Long Lost Quinoa Cookies
I made these cookies per Melissa’s request. She and I took a cooking class years ago at Baumann College where we learned a version of this recipe. Ever since then, Melissa regularly attempts to make them from memory, but ends up asking me to make them or give her the recipe. More often than not, I can’t find the recipe. Well, now it is here for Melissa and you to make whenever you want… the recipe is no longer lost!
I must warn you, these cookies could almost be considered good for you. I would even go as far as to say that they would be an acceptable breakfast (far better for you than a donut!). And, they are excellent for tea time! These cookies are vegan, wheat free and gluten free. But don’t let that scare you away! They are also sweet, nutty, soft, crunchy, and delicious. They are two bite (or maybe one if you like a big bite) cookies that can disappear quickly if you aren’t paying attention.
This recipe calls for quinoa flakes. You probably haven’t heard of these before and most stores don’t carry them. If you live in Santa Cruz, you can get them at Staff of Life. If you live elsewhere, look in a health foods store (where they will also have the rice flour) for a box of quinoa flakes in the hot cereal section. If all else fails, use oats.
I have experimented with different nuts in this recipe and personally like almonds the best. My second favorite version is made by substituting walnuts for the almonds and vanilla extract instead of almond extract. Feel free to do your own expermentation based on your tastes.
I used Rasberry Rhubarb preserves for the decoration. These preserves are a little on the sour side and may not be to everyone’s liking. My best suggestion when choosing what type of jam to use is to pick one with a smooth, thick consistency. You don’t want watery, globby decoration!

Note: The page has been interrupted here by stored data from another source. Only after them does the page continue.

Lemma rate_fold_delete ms (ws : gmap string Weight) k w a :
  ws !! k = Some w →
  foldl (rate_step ms) a (map_to_list ws) ≡
    rate_step ms (foldl (rate_step ms) a (map_to_list (delete k ws))) (k, w).
Proof. intros Hk. eapply foldl_map_delete; [apply _ | apply rate_step_swap | exact Hk]. Qed.

(** A weight whose term is skipped can be dropped from the map. *)
Lemma calculateDailyRate_delete_skipped ms ws b k :
  (∀ w, ws !! k = Some w → contribution ms (k, w) = None) →
  calculateDailyRate ms ws b ≡ calculateDailyRate ms (delete k ws) b.
Proof.
  intros Hskip. unfold calculateDailyRate.
  destruct (ws !! k) as [w|] eqn:Hk.
  - rewrite (rate_fold_delete ms ws k w _ Hk). unfold rate_step at 1.
    by rewrite (Hskip w eq_refl).
  - by rewrite delete_id.
Qed.

Lemma rate_empty (ms : gmap string Metric) (b : num) : calculateDailyRate ms ∅ b ≡ b.
Proof.
  unfold calculateDailyRate. rewrite map_to_list_empty. simpl.
  rewrite num_add_comm. apply num_add_0_l.
Qed.

Lemma rate_insert ms ws b k w :
  ws !! k = None →
  calculateDailyRate ms (<[k:=w]> ws) b ≡
    match contribution ms (k, w) with
    | Some t => (calculateDailyRate ms ws b + t)%js
    | None => calculateDailyRate ms ws b
    end.
Proof.
  intros Hk. unfold calculateDailyRate. rewrite (rate_fold_insert ms ws k w _ Hk).
  unfold rate_step at 1. destruct (contribution ms (k, w)); [|reflexivity].
  apply num_add_assoc.
Qed.

(** With no weights the daily rate is the baseline. *)
Theorem calculateDailyRate_empty (ms : gmap string Metric) (b : num) :
  calculateDailyRate ms ∅ b ≡ b.
Proof. apply rate_empty. Qed.

(** Adding the weight of a metric that had none adds exactly that
    weight's term, [normalizeValue(current, min, max) * (value / 100)], or
    nothing when its term is skipped; the other weights are untouched. *)
Theorem calculateDailyRate_insert ms ws b k w :
  ws !! k = None →
  calculateDailyRate ms (<[k:=w]> ws) b ≡
    match contribution ms (k, w) with
    | Some t => (calculateDailyRate ms ws b + t)%js
    | None => calculateDailyRate ms ws b
    end.
Proof. apply rate_insert. Qed.

(** A weight whose metric id is not a key of [metrics] is skipped. *)
Lemma calculateDailyRate_orphan_weight ms ws b k :
  ms !! k = None →
  calculateDailyRate ms ws b ≡ calculateDailyRate ms (delete k ws) b.
Proof.
  intros Hm. apply calculateDailyRate_delete_skipped. intros w _. simpl. by rewrite Hm.
Qed.

(** C2: a weight is skipped, not read as 0, when its metric id is not a
    key of [metrics] or its metric has no [currentValue]: removing it does
    not change the daily rate. *)
Theorem calculateDailyRate_no_current_value ms ws b k :
  (ms !! k = None ∨ ∃ m, ms !! k = Some m ∧ currentValue m = None) →
  calculateDailyRate ms ws b ≡ calculateDailyRate ms (delete k ws) b.
Proof.
  intros [Hm|(m & Hm & Hcv)]; [by apply calculateDailyRate_orphan_weight|].
  apply calculateDailyRate_delete_skipped. intros w _. simpl. by rewrite Hm, Hcv.
Qed.

(** ** Weight sum and validator *)

Definition weight_step (acc : num) (entry : string * Weight) : num := (acc + value entry.2)%js.

#[export] Instance weight_step_proper : Proper ((≡) ==> (=) ==> (≡)) weight_step.
Proof. intros a a' Ha e ? <-. unfold weight_step. by rewrite Ha. Qed.

Lemma weight_step_swap a x y : weight_step (weight_step a x) y ≡ weight_step (weight_step a y) x.
Proof. apply num_add_swap. Qed.

Lemma weightSum_entries ws : weightSum ws = foldl weight_step (Fin 0) (map_to_list ws).
Proof. unfold weightSum. by rewrite foldl_map_fn. Qed.

Lemma weightSum_empty : weightSum ∅ = Fin 0.
Proof. by rewrite weightSum_entries, map_to_list_empty. Qed.

Lemma weightSum_insert ws k w :
  ws !! k = None → weightSum (<[k:=w]> ws) ≡ (weightSum ws + value w)%js.
Proof.
  intros Hk. rewrite !weightSum_entries.
  exact (foldl_map_insert weight_step weight_step_swap ws k w (Fin 0) Hk).
Qed.

Lemma weightSum_delete ws k w :
  ws !! k = Some w → weightSum ws ≡ (weightSum (delete k ws) + value w)%js.
Proof.
  intros Hk. rewrite !weightSum_entries.
  exact (foldl_map_delete weight_step weight_step_swap ws k w (Fin 0) Hk).
Qed.

(** The value a number contributes to an exact total ([0] for NaN, which
    is reported separately). *)
Definition num_val (a : num) : Q := match a with Fin q => q | NaN => 0 end.

(** The exact total of the weights' values in a list of entries. *)
Definition values_total (l : list (string * Weight)) : Q :=
  fold_right (λ kw acc, num_val (value kw.2) + acc) 0 l.

Lemma foldl_weight_step_NaN l : foldl weight_step NaN l = NaN.
Proof. induction l; [done|]. apply IHl. Qed.

(** The running sum from [q] is [q] plus the exact total, or NaN as soon
    as one value is NaN. *)
Lemma foldl_weight_step l q :
  foldl weight_step (Fin q) l ≡
  if forallb (λ kw, num_finite (value kw.2)) l then Fin (q + values_total l) else NaN.
Proof.
  revert q. induction l as [|[k w] l IH]; intros q; simpl.
  - apply Fin_proper. ring.
  - change (weight_step (Fin q) (k, w)) with (Fin q + value w)%js. destruct (value w) as [x|]; simpl.
    + rewrite IH. destruct (forallb _ l); [|reflexivity]. apply Fin_proper. ring.
    + by rewrite foldl_weight_step_NaN.
Qed.

Lemma forallb_map_Forall (ws : gmap string Weight) :
  forallb (λ kw, num_finite (value kw.2)) (map_to_list ws) = true ↔
  map_Forall (λ _ w, num_finite (value w) = true) ws.
Proof.
  rewrite forallb_forall, map_Forall_to_list, Forall_forall.
  split; intros H [k w] Hin; [apply (H (k, w)); by apply list_elem_of_In|apply (H (k, w)); by apply list_elem_of_In].
Qed.

(** C3: [validateWeights] holds exactly when every weight's value is a
    number (not NaN) and the exact total of all the values is strictly
    within 0.01 of 100. *)
Theorem validateWeights_spec (ws : gmap string Weight) :
  validateWeights ws = true ↔
  map_Forall (λ _ w, num_finite (value w) = true) ws ∧ Qabs (values_total (map_to_list ws) - 100) < 1 # 100.
Proof.
  unfold validateWeights. rewrite weightSum_entries, foldl_weight_step, <-forallb_map_Forall.
  destruct (forallb _ _); num_unfold; [|split; [discriminate|by intros []]].
  rewrite (Qplus_0_l (values_total _)).
  destruct (Qle_bool (1 # 100) (Qabs (values_total (map_to_list ws) - 100))) eqn:E; cbn [negb]; split.
  - discriminate.
  - intros [_ Hlt]. apply Qle_bool_iff in E. destruct (Qlt_not_le _ _ Hlt E).
  - intros _. split; [done|]. apply Qnot_le_lt. intros Hle. apply Qle_bool_iff in Hle. congruence.
  - done.
Qed.

(** ** Bounds of the daily rate *)

Definition metric_finite (m : Metric) : bool :=
  num_finite (minValue m) && num_finite (maxValue m) &&
  match currentValue m with Some c => num_finite c | None => true end.

Definition weight_nonneg (w : Weight) : Prop := ∃ q, value w = Fin q ∧ 0 <= q.

(** A term of the sum lies between 0 and [value / 100]. *)
Lemma contribution_between ms k w q t :
  map_Forall (λ _ m, metric_finite m = true) ms →
  value w = Fin q → 0 <= q →
  contribution ms (k, w) = Some t → num_between 0 (q / 100) t.
Proof.
  intros Hms Hq Hq0 Hc. simpl in Hc.
  destruct (ms !! k) as [m|] eqn:Hm; [|discriminate].
  destruct (currentValue m) as [cv|] eqn:Hcv; [|discriminate]. injection Hc as <-.
  pose proof (Hms k m Hm) as Hfin. unfold metric_finite in Hfin. rewrite Hcv in Hfin.
  apply andb_prop in Hfin as [[Hmin Hmax]%andb_prop Hc].
  pose proof (normalizeValue_range cv (minValue m) (maxValue m) Hc Hmin Hmax) as Hn.
  destruct (normalizeValue cv (minValue m) (maxValue m)) as [n|]; [|contradiction].
  rewrite Hq. cbn [num_between num_mul num_div] in *.
  replace (Qeq_bool 100 0) with false by reflexivity. cbn [num_between].
  rewrite !Qdiv_100. nra.
Qed.

(** C4: with finite metrics and non-negative weights, the daily rate
    lies between the baseline and the baseline plus the weights' total
    over 100: each metric adds between none and all of its weight. *)
Theorem calculateDailyRate_bounds (ms : gmap string Metric) (ws : gmap string Weight) (qb : Q) :
  map_Forall (λ _ m, metric_finite m = true) ms →
  map_Forall (λ _ w, weight_nonneg w) ws →
  ∃ s, weightSum ws ≡ Fin s ∧
       num_between qb (qb + s / 100) (calculateDailyRate ms ws (Fin qb)).
Proof.
  intros Hms. induction ws as [|k w ws Hk IH] using map_ind; intros Hws.
  - exists 0. rewrite weightSum_empty, rate_empty. split; [reflexivity|].
    simpl. rewrite Qdiv_100. lra.
  - apply map_Forall_insert in Hws as [(q & Hq & Hq0) Hws]; [|exact Hk].
    destruct (IH Hws) as (s & Hs & Hb). exists (s + q). split.
    { rewrite weightSum_insert, Hs, Hq by exact Hk. reflexivity. }
    rewrite rate_insert by exact Hk.
    destruct (calculateDailyRate ms ws (Fin qb)) as [r|]; [|contradiction].
    simpl in Hb. rewrite !Qdiv_100 in *.
    destruct (contribution ms (k, w)) as [t|] eqn:Hc.
    + pose proof (contribution_between ms k w q t Hms Hq Hq0 Hc) as Ht.
      destruct t as [t|]; [|contradiction]. simpl in *. rewrite Qdiv_100 in Ht. lra.
    + simpl. lra.
Qed.

(** ** The scenarios of the specification *)

Definition sample_metric (i : string) (cv : Q) : Metric :=
  {| id := i; name := i; description := "sample"; category := Market;
     minValue := Fin 0; maxValue := Fin 100; currentValue := Some (Fin cv) |}.

Definition sample_weight (i : string) (v : Q) : Weight := {| metricId := i; value := Fin v |}.

(** [validateWeights] accepts a single 100% weight, rejects 50 + 49,
    and its tolerance is strict: 99.995 passes, 99.99 does not. *)
Example validateWeights_examples :
  validateWeights {["a" := sample_weight "a" 100]} = true ∧
  validateWeights (<["a" := sample_weight "a" 50]> {["b" := sample_weight "b" 49]}) = false ∧
  validateWeights {["a" := sample_weight "a" (19999 # 200)]} = true ∧
  validateWeights {["a" := sample_weight "a" (9999 # 100)]} = false.
Proof. vm_compute. repeat split. Qed.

This recipe makes approximately 29 cookies, depending on how much of the raw dough you eat and your interpretation of “tablespoon sized balls.”
- 1 cup quinoa flakes
- 1 1/4 cup raw almonds
- 1/2 cup rice flour
- 1/2 cup canola oil
- 1/2 cup maple syrup
- 1 tablespoon almond extract
- 1/8 teaspoon salt
- Jam for decoration
- Heat the oven to 300 degrees.
- Spread the quinoa flakes in a thin layer on a baking sheet.
- Toast the quinoa flakes in the oven for 6-10 minutes, removing from the oven every 2 minutes to stir with a spatula and check for doneness. You will know they are done when they start to smell fragrant and turn a slight shade darker. Don’t leave them unattended or in the oven for too long or they will burn!
- Remove quinoa flakes from oven and transfer to a shallow bowl or plate to cool.
- Spread the almonds in a thing layer on the baking sheet.
- Toast and cool the almonds using the same procedure as the quinoa flakes in Steps 3 and 4.
- Turn the oven up to 350 degrees.
- Whisk the maple syrup, oil, almond extract and salt together in a small bowl, set aside.
- When the quinoa flakes and almonds are cool, grind them in a food processor until meal-like.
- Whisk the flour with the quinoa flake and almond meal mixture in a large bowl.
- Pour the wet mixture into the dry and stir until well combined.
- Portion the dough into tablespoon sized balls on the baking sheet.
- Create an indent in the center of each dough ball by pressing your finger into it.
- Drop 1/8 teaspoon of jam into each indented center.
- Bake for 10-13 mintues. Cookies should be slightly browned on the underside, but not too brown on top. The longer you bake them, the crispier your cookies will be.
- Transfer with a spatula immediately to a cooling rack.
- Eat them up (try not to eat them all at once… I dare you)!